Momencik, trwa przetwarzanie danych   loading-animation
zarchiwizowany

#77317

przez (PW) ·
| było | Do ulubionych
Historia o rodzicach przyprowadzających chore pociechy do przedszkola przypomniała mi, że nie tylko rodzice mogą być piekielni.

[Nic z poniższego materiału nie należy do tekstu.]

Lemma page_of_number v w : page_of v = page_of w <-> page_number v = page_number w.
Proof.
  unfold page_of, upper, page_number, l4_index, l3_index, l2_index, l1_index.
  rewrite !index_div by lia.
  change (2 ^ (39 - 12)) with (512 * 512 * 512). change (2 ^ (30 - 12)) with (512 * 512).
  change (2 ^ (21 - 12)) with 512. change (2 ^ (12 - 12)) with 1.
  change (2 ^ 36) with (512 * (512 * (512 * 512))). rewrite !Z.div_1_r.
  generalize (v / 4096) as x. generalize (w / 4096) as y. intros y x.
  rewrite !(Z.rem_mul_r _ 512 (512 * (512 * 512))) by lia.
  rewrite !(Z.rem_mul_r _ 512 (512 * 512)) by lia. rewrite !(Z.rem_mul_r _ 512 512) by lia.
  rewrite !Z.div_div by lia.
  pose proof (Z.mod_pos_bound x 512). pose proof (Z.mod_pos_bound y 512).
  pose proof (Z.mod_pos_bound (x / 512) 512). pose proof (Z.mod_pos_bound (y / 512) 512).
  pose proof (Z.mod_pos_bound (x / (512 * 512)) 512). pose proof (Z.mod_pos_bound (y / (512 * 512)) 512).
  pose proof (Z.mod_pos_bound (x / (512 * 512 * 512)) 512).
  pose proof (Z.mod_pos_bound (y / (512 * 512 * 512)) 512).
  split; [by intros [= -> -> -> ->]|]. intros E.
  assert (x mod 512 = y mod 512 /\ x / 512 mod 512 = y / 512 mod 512 /\
    x / (512 * 512) mod 512 = y / (512 * 512) mod 512 /\
    x / (512 * 512 * 512) mod 512 = y / (512 * 512 * 512) mod 512) as (-> & -> & -> & ->) by lia.
  done.
Qed.

(** Page [j] of a range that does not wrap around. *)
Lemma page_number_add v j :
  0 <= v -> 0 <= j -> page_number (v + j * 4096) = (v / 4096 + j) mod 2 ^ 36.
Proof. intros. unfold page_number. by rewrite Z.div_add by lia. Qed.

W przedszkolach za granicą dzieci wychodzą na świeże powietrze dziennie. Pogoda, czy nie one mają swoje kubraczki, kalosze i inne zestawy.
Placówka edukacyjna= przedszkole w naszym pięknym kraju, do którego uczęszcza moje dziecko nie podziela takiej formy aktywności.
Oni "nie mają jak codziennie z nimi wychodzić", więc mimo zakupienia zestawu: deszczowego, zimowego (kubraczków, przeciwdeszczowych gaci wyglądających jak rybackie, parasolki i innych pierdół) spacerów nie i koniec. Jak pogoda będzie to wyjdą. Okej- myślę, ale nie byłoby tej historii.

Zanim zaczęła się robić wiosenna pogoda za oknem, był jeden dzień chłodu. Chłodu i wiatru. Temperatura -5, przez silny wiatr z północnego-wschodu temperatura odczuwalna była na poziomie -20.
W pracy pustki, klientów brak, bo kto chciał się ruszać z domu, kiedy wiatr był tak silny, że przedzierał się pod ubrania i przeszywał chłodem do kości.

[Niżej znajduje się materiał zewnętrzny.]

(* ===== verification/PageFree.v ===== *)
(** PageFree: the release of an address space ([free_page_table_recursive] and [free_page_table] of
    [arch/x86_64/table.cpp]): it ends, and it frees the frames that the entries lead to, whoever else
    uses them. *)

From Stdlib Require Import ZArith Lia.
From stdpp Require Import prelude gmap.
From S2P Require Import Prelude Mem Block Klibc PoolRealloc Bitmap Frame FrameThms.
From S2P Require Import PageTable PageTableFacts PageTableTree FrameSource Unmap PageTableThms PageClone.

(** A word that is there has all its bytes. *)
Lemma load_le_mapped k m a v : load_le k m a = Some v -> mapped m a (a + Z.of_nat k).
Proof.
  revert a v. induction k as [|k IH]; intros a v; cbn [load_le]; [intros _ b Hb; lia|].
  destruct (load8 m a) eqn:E1; [|done]. destruct (load_le k m (a + 1)) eqn:E2; [|done]. intros _ b Hb.
  destruct (decide (b = a)) as [->|]; [|apply (IH _ _ E2); lia].
  unfold load8 in E1. destruct (m !! a); [by eexists|done].
Qed.
Lemma load64_mapped m a v : load64 m a = Some v -> mapped m a (a + 8).
Proof. apply (load_le_mapped 8). Qed.

(** ** The frames of a tree *)

(** The entries that a table of [level] is searched for. *)
Definition table_width (level : nat) : Z := if (level =? 4)%nat then 256 else 512.

(** The frames below [f], in the order in which they are freed. *)
Fixpoint reached (m : mem) (level : nat) (f : Z) : list Z :=
  if f =? 0 then []
  else
    match level with
    | O => [f]
    | S level' =>
        flat_map (fun i => match entry_at m f i with
                           | Some e => reached m level' (e &! COPY_MASK)
                           | None => []
                           end) (seqZ 0 (table_width level)) ++ [f]
    end.

Section Free.
(** The bitmap: [bitmap_bytes size] bytes at physical address [addr]. *)
Context (size addr : Z).
Abbreviation n := (bitmap_bytes size).

(** The tables below [f] are in memory, away from the bitmap. *)
Fixpoint freeable (m : mem) (level : nat) (f : Z) : Prop :=
  f = 0 \/ good_frame f /\
    match level with
    | O => True
    | S level' =>
        mapped m (HHDM + f) (HHDM + f + 4096) /\ off_bitmap size addr f /\
        forall i e, 0 <= i < table_width level -> entry_at m f i = Some e -> freeable m level' (e &! COPY_MASK)
    end.

Lemma table_width_range level : 0 <= table_width level <= 512.
Proof. unfold table_width. destruct (level =? 4)%nat; lia. Qed.

(** The two do not depend on the bitmap. *)
Definition same_tables (m m' : mem) : Prop :=
  (forall a, ~ (HHDM + addr <= a < HHDM + addr + n) -> m' !! a = m !! a) /\
  (forall lo hi, mapped m lo hi -> mapped m' lo hi).

Lemma same_tables_entry m m' f i :
  same_tables m m' -> off_bitmap size addr f -> 0 <= i < 512 -> entry_at m' f i = entry_at m f i.
Proof.
  intros [Ho _] Hf Hi. apply entry_at_ext; [|done]. intros a Ha. apply Ho. by eapply in_frame_off.
Qed.

Lemma flat_map_same {A B} (g h : A -> list B) l : (forall x, x ∈ l -> g x = h x) -> flat_map g l = flat_map h l.
Proof.
  induction l as [|x l IH]; intros H; [done|]. simpl. rewrite H by left. f_equal. apply IH.
  intros y Hy. apply H. by right.
Qed.

Lemma reached_same m m' level f :
  same_tables m m' -> freeable m level f -> freeable m' level f /\ reached m' level f = reached m level f.
Proof.
  intros Hs. revert f. induction level as [|level IH]; intros f; cbn [freeable reached]; [done|].
  intros [->|(Hg & Hm & Hoff & Hc)]; [by split; [left|]|]. pose proof (table_width_range (S level)) as Hw.
  split.
  - right. split; [done|]. split; [by apply Hs|]. split; [done|]. intros i e Hi He.
    rewrite (same_tables_entry m) in He by (done || lia). by apply IH, (Hc i).
  - destruct (f =? 0); [done|]. f_equal. apply flat_map_same. intros i Hi%elem_of_seqZ.
    rewrite (same_tables_entry m) by (done || lia). destruct (entry_at m f i) as [e|] eqn:E; [|done].
    apply IH, (Hc i); [lia|done].
Qed.

(** [COPY_MASK] cuts a frame out of an entry. *)
Lemma copy_mask_frame_bits e : 0 <= e < two64 -> e &! COPY_MASK = frame_bits HHDM e.
Proof.
  intros He. apply Z.bits_inj'. intros i Hi. rewrite frame_bits_spec, Z.land_spec by done.
  change COPY_MASK with (Z.ldiff (2 ^ 47 - 1) (2 ^ 12 - 1)).
  rewrite Z.ldiff_spec, !testbit_low_mask, Z.leb_antisym by lia.
  by destruct (Z.testbit e i), (i <? 47), (i <? 12).
Qed.

(** ** Freeing *)

(** One frame: beyond what the searches look at nothing happens. *)
Lemma runs_free_any s f Q :
  frames_ok s n -> good_frame f ->
  (forall m', bits_set (smem s) m' (bm_data (smgr s)) n (fun j => j * PAGE_SIZE = f /\ j < bm_size (smgr s)) true ->
     Q tt (with_mem m' s)) ->
  runs (free_frames f 1) s Q.
Proof.
  intros Hok [Hr Hm] HQ. destruct (decide (f / PAGE_SIZE < bm_size (smgr s))) as [Hlt|Hge].
  - pose proof (fo_size _ _ Hok). replace f with (f / PAGE_SIZE * PAGE_SIZE) at 1
      by (unfold PAGE_SIZE in *; Z.div_mod_to_equations; lia).
    apply (runs_free_frame s n); [done|unfold PAGE_SIZE in *; Z.div_mod_to_equations; lia|done|].
    intros m' [I O E M]. apply HQ. split; [| |done|done].
    + intros j Hj [Hf _]. apply I; [done|]. unfold PAGE_SIZE in *. Z.div_mod_to_equations; lia.
    + intros j Hj Hn. apply O; [done|]. intros ->. apply Hn. split; [|done].
      unfold PAGE_SIZE in *. Z.div_mod_to_equations; lia.
  - unfold free_frames, bitmap_set_range. apply runs_bind, runs_gets.
    replace (bm_size (smgr s) <=? f / PAGE_SIZE) with true by lia. rewrite orb_true_r. apply runs_ret.
    replace s with (with_mem (smem s) s) at 1 by by destruct s. apply HQ, bits_set_refl.
    intros j Hj [<- Hj']. unfold PAGE_SIZE in *. rewrite Z.div_mul in Hge by lia. lia.
Qed.

(** The state after the frames of [l] have been marked free. *)
Definition freed (s : st bitmap) (l : list Z) (m' : mem) : Prop :=
  bits_set (smem s) m' (bm_data (smgr s)) n (fun j => j * PAGE_SIZE ∈ l /\ j < bm_size (smgr s)) true.

Lemma freed_nil s : freed s [] (smem s).
Proof. apply bits_set_refl. intros i _ [Hi _]. by apply not_elem_of_nil in Hi. Qed.
Lemma freed_app s l1 l2 m1 m2 : freed s l1 m1 -> freed (with_mem m1 s) l2 m2 -> freed s (l1 ++ l2) m2.
Proof.
  intros F1 F2. eapply bits_set_trans; [|exact F1|exact F2|]; [intros; apply _|].
  intros i Hi. cbv beta. rewrite elem_of_app. simpl. tauto.
Qed.
Lemma freed_tables s l m' : bm_data (smgr s) = HHDM + addr -> freed s l m' -> same_tables (smem s) m'.
Proof. intros Hd [_ _ E M]. rewrite Hd in E. by split. Qed.
Lemma freed_frames s l m' : frames_ok s n -> freed s l m' -> frames_ok (with_mem m' s) n.
Proof. intros [Hok Hs Ha] F. split; [|done|done]. by eapply bm_ok_set. Qed.

Lemma virt_to_phys_frame f : good_frame f -> virt_to_phys HHDM (HHDM + f) = f.
Proof.
  intros [Hr _]. unfold virt_to_phys, sub64. rewrite u64_small; [lia|]. unfold two64. lia.
Qed.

Co zrobiły panie w przedszkolu? Wyszły na spacer? Nie- wtedy może moje dziecko nie dostałoby zapalenia oskrzeli. Katar mógłby dostać co najwyżej.
Panie przedszkolanki poszły o krok dalej.
W tej temperaturze poszły na plac zabaw- tak, tak moi drodzy- na huśtawki, na zjeżdżalnie.
Dzieci nałykały się zimnego powietrza i do tygodnia grupa mojego syna została zdziesiątkowana.
Piekielności są dwie:
-kolejnego dnia przy słonecznej pogodzie dzieci zostały w przedszkolu
-na plac zabaw została wypędzona tylko grupa maluszków (starszacy i średniacy zostali w budynku).

Nie lepiej codziennie hartować dzieci? W taką pogodę iść na krótki spacer, ale na huśtawki...?

Skomentuj (15) Pobierz ten tekst w formie obrazka
Ocena: 35 (111)

Komentarze

Momencik, trwa ładowanie komentarzy   ładowanie…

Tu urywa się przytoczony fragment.